Stored data entries:
· · · ·

(* ===== verification/RigTarget.v ===== *)
(** * RigTarget.v: launching a session through a rig

    [department/runtime.go]: the launch target over a rig, the checks of the session a
    rig answers, and the runtime it is adapted to.  A rig is an interface ([Rig]) whose
    promise, that a session it does not answer was given back, is a class ([RigLaws]);
    the target is proved against it, and [HarnessRig.v] provides it.             *)
From Stdlib Require Import ZArith.
From stdpp Require Import base list strings gmap.
From S2P Require Import Prelude Wire Errors Effects Department.

Module RigTarget.
Import Department.
Local Open Scope prog_scope.

(** ** Requests; a UUID is its 128-bit value, zero when unset *)

Record CreateRequest := mkCreateRequest {
  TenantID : string; SessionID : string; AgentID : string; Placement : HostPlacement;
  WorkspaceRoot : string; Storage : string; RigSessionID : Z
}.
Record RestoreRequest := mkRestoreRequest { launch : CreateRequest; CompatibilityID : string }.

(** [RigCreateRequest] has [CreateRequest]'s fields, and [RigRestoreRequest] all but the
    identity, which is an argument of its own. *)
Record RigRestoreRequest := mkRigRestore {
  rr_TenantID : string; rr_SessionID : string; rr_AgentID : string; rr_Placement : HostPlacement;
  rr_WorkspaceRoot : string; rr_Storage : string
}.

(** ** A rig's session, by the interfaces it implements *)

Record RigSession := mkRigSession {
  ID : Z;
  is_IdleWaiter : bool; is_Liveness : bool; is_Releaser : bool; is_PublicationSubscriber : bool;
  is_CommandApplier : bool; is_LeaseEpochReporter : bool;
  is_AttemptCloser : bool; AttemptCloserAvailable : option bool;
  is_PersistenceFaults : bool; PersistenceFaultsAvailable : option bool;
  is_LivePublicationSubscriber : bool; is_ReasoningPublicationSubscriber : bool; is_LiveOptionsSubscriber : bool
}.

(** The arguments of a recovery closure. *)
Record Closing := mkClosing { cl_command : string; cl_runtimeCommand : Z; cl_kind : string; cl_attempt : string; cl_epoch : Z }.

· · · ·

Aim of the exercise: All lines above from the line with "TenantID : string; SessionID" through the line with "(** [RigCreateRequest] has", both included, are to be set down exactly, with nothing else.

Answer space:
  TenantID : string; SessionID : string; AgentID : string; Placement : HostPlacement;
  WorkspaceRoot : string; Storage : string; RigSessionID : Z
}.
Record RestoreRequest := mkRestoreRequest { launch : CreateRequest; CompatibilityID : string }.

(** [RigCreateRequest] has [CreateRequest]'s fields, and [RigRestoreRequest] all but the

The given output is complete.